THE PROBLEM: Copy out each line of the data that contains "eapply".

- - - -

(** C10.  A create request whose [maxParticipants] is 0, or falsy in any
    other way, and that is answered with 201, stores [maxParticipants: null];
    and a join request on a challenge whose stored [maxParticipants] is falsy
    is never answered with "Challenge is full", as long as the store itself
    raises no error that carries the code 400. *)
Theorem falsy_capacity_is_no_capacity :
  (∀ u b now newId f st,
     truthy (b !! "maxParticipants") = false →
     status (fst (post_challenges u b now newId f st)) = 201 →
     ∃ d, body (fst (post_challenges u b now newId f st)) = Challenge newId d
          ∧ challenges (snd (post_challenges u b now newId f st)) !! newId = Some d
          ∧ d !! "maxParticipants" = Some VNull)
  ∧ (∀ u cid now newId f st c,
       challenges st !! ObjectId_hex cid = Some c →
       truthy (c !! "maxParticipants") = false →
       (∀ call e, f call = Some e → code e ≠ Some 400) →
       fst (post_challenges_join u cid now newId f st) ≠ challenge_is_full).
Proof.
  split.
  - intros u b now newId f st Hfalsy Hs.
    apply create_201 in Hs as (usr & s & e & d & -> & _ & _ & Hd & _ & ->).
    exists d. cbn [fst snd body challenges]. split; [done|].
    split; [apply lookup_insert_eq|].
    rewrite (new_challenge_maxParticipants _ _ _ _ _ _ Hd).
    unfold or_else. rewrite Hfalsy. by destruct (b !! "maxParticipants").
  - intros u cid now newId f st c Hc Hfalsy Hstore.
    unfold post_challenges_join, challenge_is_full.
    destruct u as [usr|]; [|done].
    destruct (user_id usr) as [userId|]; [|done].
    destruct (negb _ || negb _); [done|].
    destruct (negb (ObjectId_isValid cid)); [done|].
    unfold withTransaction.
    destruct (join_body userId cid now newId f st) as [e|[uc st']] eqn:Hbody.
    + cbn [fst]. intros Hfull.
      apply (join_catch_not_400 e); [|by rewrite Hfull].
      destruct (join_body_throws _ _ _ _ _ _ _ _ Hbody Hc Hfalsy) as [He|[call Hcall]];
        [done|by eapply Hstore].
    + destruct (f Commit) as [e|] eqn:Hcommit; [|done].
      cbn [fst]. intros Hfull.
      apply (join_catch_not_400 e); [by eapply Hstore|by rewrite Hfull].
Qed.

- - - -

EXPECTED OUTPUT:
        [done|by eapply Hstore].
      apply (join_catch_not_400 e); [by eapply Hstore|by rewrite Hfull].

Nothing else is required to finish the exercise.